Records supplied below:

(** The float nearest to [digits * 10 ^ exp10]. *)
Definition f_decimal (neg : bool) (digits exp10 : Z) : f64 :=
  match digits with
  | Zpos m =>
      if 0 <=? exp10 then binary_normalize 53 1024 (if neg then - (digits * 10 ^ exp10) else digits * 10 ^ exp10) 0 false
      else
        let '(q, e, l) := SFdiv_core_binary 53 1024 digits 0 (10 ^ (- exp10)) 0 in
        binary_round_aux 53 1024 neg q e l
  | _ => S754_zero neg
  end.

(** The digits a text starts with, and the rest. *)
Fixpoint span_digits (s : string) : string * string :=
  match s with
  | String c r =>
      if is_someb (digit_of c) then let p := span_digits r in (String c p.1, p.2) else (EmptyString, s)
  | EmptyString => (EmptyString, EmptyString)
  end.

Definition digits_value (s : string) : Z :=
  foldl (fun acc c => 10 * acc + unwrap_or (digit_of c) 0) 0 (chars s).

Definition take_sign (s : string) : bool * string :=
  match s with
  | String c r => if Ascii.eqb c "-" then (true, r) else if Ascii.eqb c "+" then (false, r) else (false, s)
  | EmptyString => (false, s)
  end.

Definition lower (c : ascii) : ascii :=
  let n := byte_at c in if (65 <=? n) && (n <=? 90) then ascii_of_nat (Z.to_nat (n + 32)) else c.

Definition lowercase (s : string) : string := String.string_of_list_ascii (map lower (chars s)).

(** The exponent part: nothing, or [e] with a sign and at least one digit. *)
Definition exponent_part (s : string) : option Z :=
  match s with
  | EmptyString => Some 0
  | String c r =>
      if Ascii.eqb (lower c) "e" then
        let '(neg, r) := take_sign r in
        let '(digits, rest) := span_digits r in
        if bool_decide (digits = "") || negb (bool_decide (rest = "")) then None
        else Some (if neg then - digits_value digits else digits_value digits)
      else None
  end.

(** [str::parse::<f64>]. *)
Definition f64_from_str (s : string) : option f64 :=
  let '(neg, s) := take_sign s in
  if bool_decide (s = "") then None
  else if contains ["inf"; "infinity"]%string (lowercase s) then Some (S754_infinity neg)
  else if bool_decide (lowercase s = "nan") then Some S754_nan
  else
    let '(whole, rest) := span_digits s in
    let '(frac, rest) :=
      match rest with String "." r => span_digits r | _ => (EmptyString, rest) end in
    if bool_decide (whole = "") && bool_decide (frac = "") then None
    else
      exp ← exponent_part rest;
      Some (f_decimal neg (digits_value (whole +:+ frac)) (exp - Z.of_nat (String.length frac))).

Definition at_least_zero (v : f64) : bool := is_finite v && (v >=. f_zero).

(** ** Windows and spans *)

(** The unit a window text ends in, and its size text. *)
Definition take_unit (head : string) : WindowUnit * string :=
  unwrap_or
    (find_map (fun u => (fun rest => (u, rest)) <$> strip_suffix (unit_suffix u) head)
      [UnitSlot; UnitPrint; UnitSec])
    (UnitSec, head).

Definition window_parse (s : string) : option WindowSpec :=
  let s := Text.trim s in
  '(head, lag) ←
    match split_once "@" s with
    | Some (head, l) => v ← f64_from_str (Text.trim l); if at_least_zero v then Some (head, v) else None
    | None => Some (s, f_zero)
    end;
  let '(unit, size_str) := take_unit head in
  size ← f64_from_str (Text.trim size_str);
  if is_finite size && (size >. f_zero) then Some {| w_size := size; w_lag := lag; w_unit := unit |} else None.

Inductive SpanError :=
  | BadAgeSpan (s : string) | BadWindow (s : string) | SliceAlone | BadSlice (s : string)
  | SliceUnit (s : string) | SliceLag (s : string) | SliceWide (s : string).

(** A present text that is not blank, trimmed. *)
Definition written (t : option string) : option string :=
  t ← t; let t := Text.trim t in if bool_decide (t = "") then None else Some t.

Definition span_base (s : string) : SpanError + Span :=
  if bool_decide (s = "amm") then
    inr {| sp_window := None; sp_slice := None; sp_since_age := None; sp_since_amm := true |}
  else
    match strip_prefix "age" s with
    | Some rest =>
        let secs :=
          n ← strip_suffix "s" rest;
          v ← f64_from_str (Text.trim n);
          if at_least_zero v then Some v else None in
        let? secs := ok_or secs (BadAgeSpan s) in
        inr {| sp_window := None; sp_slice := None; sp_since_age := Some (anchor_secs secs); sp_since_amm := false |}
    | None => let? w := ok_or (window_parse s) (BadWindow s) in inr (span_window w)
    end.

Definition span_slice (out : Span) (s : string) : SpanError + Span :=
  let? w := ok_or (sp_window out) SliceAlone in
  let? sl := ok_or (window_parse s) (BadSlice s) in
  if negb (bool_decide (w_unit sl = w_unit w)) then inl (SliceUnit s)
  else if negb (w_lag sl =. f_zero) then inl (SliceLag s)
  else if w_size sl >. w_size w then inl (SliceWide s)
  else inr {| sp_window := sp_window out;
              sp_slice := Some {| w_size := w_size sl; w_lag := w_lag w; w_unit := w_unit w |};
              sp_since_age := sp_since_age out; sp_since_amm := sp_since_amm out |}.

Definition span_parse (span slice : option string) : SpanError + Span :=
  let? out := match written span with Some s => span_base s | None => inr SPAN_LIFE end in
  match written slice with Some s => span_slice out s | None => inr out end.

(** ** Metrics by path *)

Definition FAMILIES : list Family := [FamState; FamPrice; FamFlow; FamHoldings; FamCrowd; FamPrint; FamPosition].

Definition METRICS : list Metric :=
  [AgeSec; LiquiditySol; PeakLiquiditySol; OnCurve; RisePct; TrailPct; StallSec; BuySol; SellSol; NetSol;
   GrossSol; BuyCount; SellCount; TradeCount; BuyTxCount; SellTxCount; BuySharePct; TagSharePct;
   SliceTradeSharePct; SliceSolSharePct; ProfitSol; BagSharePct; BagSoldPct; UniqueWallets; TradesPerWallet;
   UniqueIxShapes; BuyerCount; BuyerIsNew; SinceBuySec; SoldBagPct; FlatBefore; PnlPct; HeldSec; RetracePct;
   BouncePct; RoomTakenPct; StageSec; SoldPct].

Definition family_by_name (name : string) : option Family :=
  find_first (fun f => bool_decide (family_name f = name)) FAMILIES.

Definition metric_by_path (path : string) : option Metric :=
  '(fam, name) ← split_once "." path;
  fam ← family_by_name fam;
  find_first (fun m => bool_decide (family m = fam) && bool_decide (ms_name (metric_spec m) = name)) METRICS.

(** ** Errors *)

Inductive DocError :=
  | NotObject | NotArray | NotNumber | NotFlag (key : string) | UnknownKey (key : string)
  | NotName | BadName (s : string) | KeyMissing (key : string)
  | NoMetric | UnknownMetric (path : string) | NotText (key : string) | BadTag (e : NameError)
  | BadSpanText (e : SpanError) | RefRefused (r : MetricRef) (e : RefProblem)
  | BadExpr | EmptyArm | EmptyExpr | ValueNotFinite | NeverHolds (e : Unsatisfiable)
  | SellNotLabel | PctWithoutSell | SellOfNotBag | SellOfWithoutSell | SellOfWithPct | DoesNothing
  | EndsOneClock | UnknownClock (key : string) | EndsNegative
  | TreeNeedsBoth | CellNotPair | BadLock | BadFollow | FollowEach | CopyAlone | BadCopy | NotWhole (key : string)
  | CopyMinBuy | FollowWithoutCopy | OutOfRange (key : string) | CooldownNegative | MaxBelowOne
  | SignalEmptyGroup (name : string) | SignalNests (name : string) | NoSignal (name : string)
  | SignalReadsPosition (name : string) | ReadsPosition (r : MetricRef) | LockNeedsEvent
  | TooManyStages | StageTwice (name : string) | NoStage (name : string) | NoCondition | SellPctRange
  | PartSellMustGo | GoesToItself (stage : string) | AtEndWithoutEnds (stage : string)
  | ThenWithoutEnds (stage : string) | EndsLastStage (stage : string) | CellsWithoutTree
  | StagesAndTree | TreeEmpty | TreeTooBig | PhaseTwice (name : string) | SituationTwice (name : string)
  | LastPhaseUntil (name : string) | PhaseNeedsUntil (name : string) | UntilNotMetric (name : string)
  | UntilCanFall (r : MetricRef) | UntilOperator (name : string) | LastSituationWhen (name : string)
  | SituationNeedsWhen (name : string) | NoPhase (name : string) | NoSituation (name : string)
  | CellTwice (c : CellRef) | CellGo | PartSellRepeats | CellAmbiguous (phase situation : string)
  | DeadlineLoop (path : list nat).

End of Records supplied.

• **What you are asked to do**: When you reach the line containing "else if negb" in the data above, start copying exactly, and stop after the line containing "sp_slice := Some".

• **Result of the exercise**:
  else if negb (w_lag sl =. f_zero) then inl (SliceLag s)
  else if w_size sl >. w_size w then inl (SliceWide s)
  else inr {| sp_window := sp_window out;
              sp_slice := Some {| w_size := w_size sl; w_lag := w_lag w; w_unit := w_unit w |};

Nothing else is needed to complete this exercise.